Bioinformatic and Experimental Validation of miRNA-mRNA Interactions
(A) Proportion of canonical seed interactions (exact Watson-Crick pairing of nts 2–7 or 3–8 of the miRNA), noncanonical seed interactions (pairing in positions 2–7 or 3–8, allowing G-U pairs and up to one bulged or mismatched nucleotide), or 9 nt stems (allowing bulged nucleotides in the target) among CLASH chimeras and several randomized data sets; the differences between CLASH and randomized data sets were highly significant (chi-square tests, p < 10−300, p < 10−100, and p < 10−80 for canonical seeds, noncanonical seeds, and stems, respectively).
(B) The mean predicted binding energy between miRNA and matching target mRNA found in chimeras was stronger by over 5 kcal mol−1 than in randomly matched pairs (t test, p < 10−300).

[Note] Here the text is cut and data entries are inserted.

(* ===== verification/AutoFlush.v ===== *)
(** utils/bufio.go: a buffered writer that a timer flushes.

    The writer underneath is the interface [Writer]; over it bufio.Writer of the standard library,
    with [Flush] in two halves, before and after the call of the writer below it.  The timer
    of time.AfterFunc is armed or not; when it fires it starts a goroutine that flushes.  It
    has no channel ([C] is nil), so the select of [Write] does nothing.  [astep] lets writes,
    firings and the goroutines interleave with each flush in one piece; the two halves let a
    write in between. *)
From S2P Require Import Prelude Errs.
From stdpp Require Import base tactics numbers list relations.
From Stdlib Require Import ZArith Lia.
Open Scope Z_scope.

(** io.Writer: the count and the error. *)
Class Writer (W : Type) := {
  wr_Write : list Z → W → Z * option err * W;
  written : W → list Z }.

(** What the documentation of io.Writer promises. *)
Class WriterOk (W : Type) `{!Writer W} : Prop :=
  wr_ok p w n e w' : wr_Write p w = (n, e, w') →
    0 ≤ n ≤ zlen p ∧ written w' = written w ++ ztake n p ∧ (e = None → n = zlen p).

(** [bufio.Writer]: the bytes [buf[0:n]], the error that sticks, and [len(buf)] *)
Record bwriter (W : Type) := BW { wr : W; buf : list Z; werr : option err; size : Z }.
Arguments BW {W} wr buf werr size.
Arguments wr {W} b : rename.
Arguments buf {W} b : rename.
Arguments werr {W} b : rename.
Arguments size {W} b : rename.

Section bufio.
Context {W : Type} `{!Writer W}.
Implicit Type b : bwriter W.

(** [bufio.NewWriterSize(w, n)] *)
Definition NewWriterSize (w : W) (n : Z) : bwriter W := BW w [] None (if n <=? 0 then 4096 else n).

(** The call of the writer in [Flush]. *)
Definition flush_call b : Z * option err * bwriter W :=
  let '(k, e, w) := wr_Write (buf b) (wr b) in (k, e, BW w (buf b) (werr b) (size b)).

(** The rest of [Flush], when [k] bytes were written: [k < b.n] is a short write. *)
Definition flush_return (k : Z) (e : option err) b : option err * bwriter W :=
  match (if (k <? zlen (buf b)) && bool_decide (e = None) then Some ErrShortWrite else e) with
  | Some e => (Some e, BW (wr b) (zdrop k (buf b)) (Some e) (size b))
  | None => (None, BW (wr b) [] (werr b) (size b))
  end.

Definition Flush b : option err * bwriter W :=
  match werr b with
  | Some e => (Some e, b)
  | None => if zlen (buf b) =? 0 then (None, b) else let '(k, e, b) := flush_call b in flush_return k e b
  end.

Definition Available b : Z := size b - zlen (buf b).

(** The loop of [bufio.Writer.Write]; [nn] bytes are done. *)
Fixpoint Write_rounds (fuel : nat) (p : list Z) (nn : Z) b : option (list Z * Z * bwriter W) :=
  if (zlen p <=? Available b) || bool_decide (werr b ≠ None) then Some (p, nn, b) else
  match fuel with
  | O => None
  | S fuel =>
      if zlen (buf b) =? 0 then
        let '(n, e, w) := wr_Write p (wr b) in
        Write_rounds fuel (zdrop n p) (nn + n) (BW w (buf b) e (size b))
      else
        let n := Available b in
        Write_rounds fuel (zdrop n p) (nn + n) (Flush (BW (wr b) (buf b ++ ztake n p) (werr b) (size b))).2
  end.

(** Two rounds are enough for a writer that keeps the contract ([Write_spec]). *)
Definition bufio_Write (p : list Z) b : option (Z * option err * bwriter W) :=
  match Write_rounds 2 p 0 b with
  | None => None
  | Some (p, nn, b) =>
      match werr b with
      | Some e => Some (nn, Some e, b)
      | None => Some (nn + zlen p, None, BW (wr b) (buf b ++ p) None (size b))
      end
  end.

(** ** AutoFlushBufferWriter *)

(** [bw] is the embedded writer; [armed] the timer; [fired] counts the goroutines the timer has
    started and that have not flushed yet. *)
Record AutoFlushBufferWriter := Auto { bw : bwriter W; armed : option Z; period : Z; fired : nat }.

(** Durations in nanoseconds *)
Definition defaultFlushPeriod : Z := 10 * 1000000.

Definition NewAutoFlushBufferWriterWithPeriod b (period : Z) : AutoFlushBufferWriter :=
  Auto b (Some (1024 * 3600 * 1000000000)) period 0.
Definition NewAutoFlushBufferWriter b (period : Z) : AutoFlushBufferWriter :=
  NewAutoFlushBufferWriterWithPeriod b defaultFlushPeriod.

Definition Write (p : list Z) (x : AutoFlushBufferWriter) : option (Z * option err * AutoFlushBufferWriter) :=
  match bufio_Write p (bw x) with
  | None => None
  | Some (n, err, b) => Some (n, err, Auto b (Some (period x)) (period x) (fired x))
  end.

(** The writes so far, with what they answered, and the state. *)
Definition history : Type := list (list Z * Z * option err) * AutoFlushBufferWriter.

Inductive astep : history → history → Prop :=
  | as_write l x p n e x' : Write p x = Some (n, e, x') → astep (l, x) (l ++ [(p, n, e)], x')
  | as_fire l x d : armed x = Some d → astep (l, x) (l, Auto (bw x) None (period x) (S (fired x)))
  | as_flush l x k : fired x = S k → astep (l, x) (l, Auto (Flush (bw x)).2 (armed x) (period x) k).
End bufio.
Arguments AutoFlushBufferWriter W : clear implicits.
Arguments history W : clear implicits.

(** ** The buffered writer *)

Section laws.
Context {W : Type} `{!Writer W, !WriterOk W}.
Implicit Type b : bwriter W.

Definition total b : list Z := written (wr b) ++ buf b.

(** The buffer fits, and is not empty of room. *)
Definition fits b : Prop := 0 < size b ∧ zlen (buf b) ≤ size b.

Lemma Flush_spec b : fits b →
  let '(e, b') := Flush b in
  total b' = total b ∧ fits b' ∧ size b' = size b ∧ werr b' = e ∧
  (e = None → buf b' = []) ∧ (werr b ≠ None → b' = b).
Proof.
  intros [Hs Hb]. unfold Flush. destruct (werr b) as [e|] eqn:Ee; [done|].
  destruct (Z.eqb_spec (zlen (buf b)) 0) as [E|E].
  { apply zlen_0 in E. rewrite E. done. }
  unfold flush_call. destruct (wr_Write (buf b) (wr b)) as [[k e] w] eqn:Ew.
  destruct (wr_ok _ _ _ _ _ Ew) as (Hk & Hw & He). unfold flush_return, total, fits. cbn.
  destruct ((k <? zlen (buf b)) && bool_decide (e = None)) eqn:Ec.
  { apply andb_prop in Ec as [Hlt%Z.ltb_lt Hn%bool_decide_eq_true]. specialize (He Hn). lia. }
  destruct e as [e|]; cbn.
  - rewrite Hw, <- app_assoc, ztake_zdrop, zlen_drop by done. repeat split; done || lia.
  - rewrite Hw, (He eq_refl), ztake_all, app_nil_r, Ee. autorewrite with zlist. repeat split; done || lia.
Qed.
Lemma ztake_add n m (l : list Z) : 0 ≤ n → 0 ≤ m → ztake (n + m) l = ztake n l ++ ztake m (zdrop n l).
Proof. intros. unfold ztake, zdrop. rewrite Z2Nat.inj_add by done. by rewrite take_take_drop. Qed.

(** From [p] on [b] the loop has come to [p'] on [b'] with [k] bytes done. *)
Definition rounds_to (p : list Z) b (k : Z) (p' : list Z) b' : Prop :=
  0 ≤ k ≤ zlen p ∧ p' = zdrop k p ∧ total b' = total b ++ ztake k p ∧ fits b' ∧ size b' = size b ∧
  (werr b' = None → zlen p' ≤ Available b') ∧ (werr b ≠ None → k = 0 ∧ b' = b).

Lemma rounds_stop f p nn b : fits b → zlen p ≤ Available b ∨ werr b ≠ None →
  Write_rounds f p nn b = Some (p, nn, b) ∧ rounds_to p b 0 p b.
Proof.
  intros Hf H. split.
  - destruct f; cbn; by destruct H as [H%Z.leb_le|H%(bool_decide_eq_true_2 _)]; rewrite H, ?orb_true_r.
  - unfold rounds_to. rewrite zdrop_0, ztake_0, app_nil_r. pose proof (zlen_nonneg p). repeat split; try done; try lia; try tauto.
    all: destruct Hf; done.
Qed.

(** With an empty buffer one round is enough. *)
Lemma rounds_direct f p nn b : fits b → buf b = [] →
  ∃ k p' b', Write_rounds (S f) p nn b = Some (p', nn + k, b') ∧ rounds_to p b k p' b'.
Proof.
  intros Hf Hb. destruct (decide (zlen p ≤ Available b ∨ werr b ≠ None)) as [H|H].
  { exists 0, p, b. rewrite Z.add_0_r. by apply rounds_stop. }
  assert (Ha : (zlen p <=? Available b) || bool_decide (werr b ≠ None) = false).
  { apply orb_false_iff. split; [apply Z.leb_gt; lia|apply bool_decide_eq_false_2; tauto]. }
  cbn [Write_rounds]. rewrite Ha, Hb. cbn. destruct (wr_Write p (wr b)) as [[n e] w] eqn:Ew.
  destruct (wr_ok _ _ _ _ _ Ew) as (Hn & Hw & He). destruct Hf as [Hs Hl].
  set (b1 := BW w [] e (size b)). assert (Hf1 : fits b1) by (split; [done|cbn; zlia]).
  destruct (rounds_stop f (zdrop n p) (nn + n) b1 Hf1) as [E _].
  { destruct e as [e|]; [by right|left]. rewrite (He eq_refl), zlen_drop by lia. unfold Available. cbn. zlia. }
  exists n, (zdrop n p), b1. split; [done|]. unfold rounds_to, total, b1. cbn. rewrite Hb, Hw, !app_nil_r.
  split_and!; try done; try tauto. intros ->. rewrite (He eq_refl), zlen_drop by lia. unfold Available. cbn. zlia.
Qed.

Lemma Write_rounds_spec p nn b : fits b →
  ∃ k p' b', Write_rounds 2 p nn b = Some (p', nn + k, b') ∧ rounds_to p b k p' b'.
Proof.
  intros Hf. destruct (decide (zlen p ≤ Available b ∨ werr b ≠ None)) as [H|H].
  { exists 0, p, b. rewrite Z.add_0_r. by apply rounds_stop. }
  destruct (decide (buf b = [])) as [Hb|Hb]; [by apply rounds_direct|].
  assert (Hn : werr b = None) by (destruct (werr b); [exfalso; apply H; by right|done]).
  assert (Ha : (zlen p <=? Available b) || bool_decide (werr b ≠ None) = false).
  { rewrite Hn. apply orb_false_iff. split; [apply Z.leb_gt; lia|done]. }
  assert (Hz : (zlen (buf b) =? 0) = false) by (apply Z.eqb_neq; intros E%zlen_0; done).
  destruct Hf as [Hs Hl]. set (n := Available b). assert (0 ≤ n < zlen p) as Hr by (unfold n, Available in *; lia).
  set (b0 := BW (wr b) (buf b ++ ztake n p) (werr b) (size b)).
  assert (Hf0 : fits b0). { split; [done|]. cbn. rewrite zlen_app, zlen_take by lia. unfold n, Available. lia. }
  pose proof (Flush_spec b0 Hf0) as HF. change (Write_rounds 2 p nn b) with
    (if (zlen p <=? Available b) || bool_decide (werr b ≠ None) then Some (p, nn, b) else
     if zlen (buf b) =? 0 then let '(n, e, w) := wr_Write p (wr b) in Write_rounds 1 (zdrop n p) (nn + n) (BW w (buf b) e (size b))
     else Write_rounds 1 (zdrop n p) (nn + n) (Flush b0).2).
  rewrite Ha, Hz. destruct (Flush b0) as [e b1]. cbn [snd]. destruct HF as (Ht & Hf1 & Hs1 & He & Hb1 & _).
  assert (H1 : ∃ k p' b', Write_rounds 1 (zdrop n p) (nn + n) b1 = Some (p', nn + n + k, b') ∧ rounds_to (zdrop n p) b1 k p' b').
  { destruct e as [e|]; [|apply rounds_direct; [done|by apply Hb1]].
    exists 0, (zdrop n p), b1. rewrite Z.add_0_r. apply rounds_stop; [done|]. right. by rewrite He. }
  destruct H1 as (k & p' & b' & E & Hk & -> & Ht1 & Hf' & Hs' & Ha' & _).
  rewrite zlen_drop in Hk by lia. rewrite zdrop_zdrop in * by lia.
  exists (n + k), (zdrop (n + k) p), b'. split; [by rewrite Z.add_assoc|]. unfold rounds_to.
  split_and!; try done; try lia; try (rewrite Hs'; done); try congruence.
  rewrite Ht1, Ht, ztake_add by lia. unfold total. cbn. by rewrite <- !app_assoc.
Qed.

Lemma bufio_Write_spec p b : fits b →
  ∃ n e b', bufio_Write p b = Some (n, e, b') ∧ 0 ≤ n ≤ zlen p ∧ (e = None → n = zlen p) ∧
    total b' = total b ++ ztake n p ∧ fits b' ∧ werr b' = e ∧ (werr b ≠ None → n = 0 ∧ b' = b).
Proof.
  intros Hf. unfold bufio_Write. destruct (Write_rounds_spec p 0 b Hf) as (k & p' & b' & -> & Hk & -> & Ht & Hf' & Hs & Ha & Hn).
  destruct (werr b') as [e|] eqn:Ee.
  - exists k, (Some e), b'. rewrite Z.add_0_l. done.
  - do 3 eexists. split; [done|]. rewrite zlen_drop by lia. specialize (Ha eq_refl). rewrite zlen_drop in Ha by lia.
    split_and!; try lia; try done.
    + unfold total in *. cbn. rewrite app_assoc, Ht, <- app_assoc, ztake_zdrop. f_equal. symmetry. apply ztake_all_eq. lia.
    + destruct Hf' as [? Hl]. split; [done|]. cbn. rewrite zlen_app, zlen_drop by lia. unfold Available in Ha. lia.
    + intros Hw. destruct (Hn Hw) as [-> ->]. congruence.
Qed.
End laws.

(** ** The flushing writer *)

Section auto.
Context {W : Type} `{!Writer W, !WriterOk W}.

(** What the writes took, of the history [l]. *)
Definition taken_of (l : list (list Z * Z * option err)) : list Z := concat ((λ '(p, n, _), ztake n p) <$> l).

(** An answer keeps the contract of io.Writer. *)
Definition answered (r : list Z * Z * option err) : Prop :=
  let '(p, n, e) := r in 0 ≤ n ≤ zlen p ∧ (e = None → n = zlen p).

(** After an error [e] every write answers 0 and [e]. *)
Definition sticks (l : list (list Z * Z * option err)) (e : option err) : Prop :=
  ∀ l1 p n e1 l2, l = l1 ++ (p, n, Some e1) :: l2 → e = Some e1 ∧ Forall (λ r, r.1.2 = 0 ∧ r.2 = Some e1) l2.

Record auto_ok (w0 : W) (d : Z) (h : history W) : Prop := AutoOk {
  ao_fits : fits (bw h.2);
  ao_total : total (bw h.2) = written w0 ++ taken_of h.1;
  ao_answered : Forall answered h.1;
  ao_sticks : sticks h.1 (werr (bw h.2));
  ao_period : period h.2 = d;
  ao_coming : buf (bw h.2) ≠ [] → werr (bw h.2) ≠ None ∨ armed h.2 = Some d ∨ fired h.2 ≠ 0%nat }.

Lemma taken_of_snoc l r : taken_of (l ++ [r]) = taken_of l ++ let '(p, n, _) := r in ztake n p.
Proof. unfold taken_of. rewrite fmap_app, concat_app. cbn. by rewrite app_nil_r. Qed.

Lemma sticks_snoc l p n e e' : sticks l e → (e ≠ None → n = 0 ∧ e' = e) → sticks (l ++ [(p, n, e')]) e'.
Proof.
  intros H He l1 p1 n1 e1 l2 E. destruct l2 as [|r l2 _] using rev_ind.
  - apply app_inj_tail in E as [-> [= -> -> ->]]. done.
  - rewrite app_comm_cons, app_assoc in E. apply app_inj_tail in E as [-> <-].
    destruct (H _ _ _ _ _ eq_refl) as [-> Hl]. destruct He as [-> ->]; [done|]. split; [done|].
    apply Forall_app. by split; [|constructor].
Qed.

Lemma auto_step w0 d h h' : auto_ok w0 d h → astep h h' → auto_ok w0 d h'.
Proof.
  intros [Hf Ht Ha Hs Hp Hc] H. destruct H as [l x p n e x' HW|l x d' Hd|l x k Hk]; cbn in *.
  - unfold Write in HW. destruct (bufio_Write_spec p (bw x) Hf) as (n1 & e1 & b & E & Hn & He & Ht1 & Hf1 & Hw & Hn0).
    rewrite E in HW. injection HW as <- <- <-. split; cbn; try done.
    + fold (taken_of (l ++ [(p, n1, e1)])). by rewrite taken_of_snoc, Ht1, Ht, <- app_assoc.
    + apply Forall_app. by split; [|constructor].
    + rewrite Hw. apply sticks_snoc with (werr (bw x)); [done|]. intros [-> ->]%Hn0. by rewrite <- Hw.
    + right. left. by rewrite Hp.
  - split; cbn; try done. intros Hb. right. by right.
  - pose proof (Flush_spec (bw x) Hf) as HF. destruct (Flush (bw x)) as [e b]. cbn.
    destruct HF as (Ht1 & Hf1 & _ & He & Hb & Hn). split; cbn; try done.
    + by rewrite Ht1.
    + intros l1 p n e1 l2 E. destruct (Hs _ _ _ _ _ E) as [E1 E2]. rewrite Hn, E1 by (by rewrite E1). done.
    + intros Hb'. left. rewrite He. intros ->. by apply Hb', Hb.
Qed.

(C) Average conservation score along mRNA 3′ UTRs, centered at the 5′ end of the longest stem predicted within each CLASH target. The mean conservation score within predicted stems was significantly higher than in flanking regions of the 3′ UTR (0.54 versus 0.46, t test, p < 10−26, n = 4634).
(D) Changes in mRNA abundance following the depletion of 25 miRNAs (Hafner et al., 2010a). The graph shows a cumulative distribution of the log2 fold change (LFC) of mRNA abundance upon miRNA depletion for different sets of mRNAs: targets of the 25 miRNAs identified by CLASH with a 7-mer seed match (green line), CLASH targets in the 3′ UTR with 7-mer seed match (red line), targets extracted from the miRTarBase (blue line), and random transcripts with expression levels matching the CLASH targets (dashed line). Displacement of the curve to the right reveals increased abundance following miRNA depletion, which is indicative of mRNA repression in the presence of the tested miRNAs.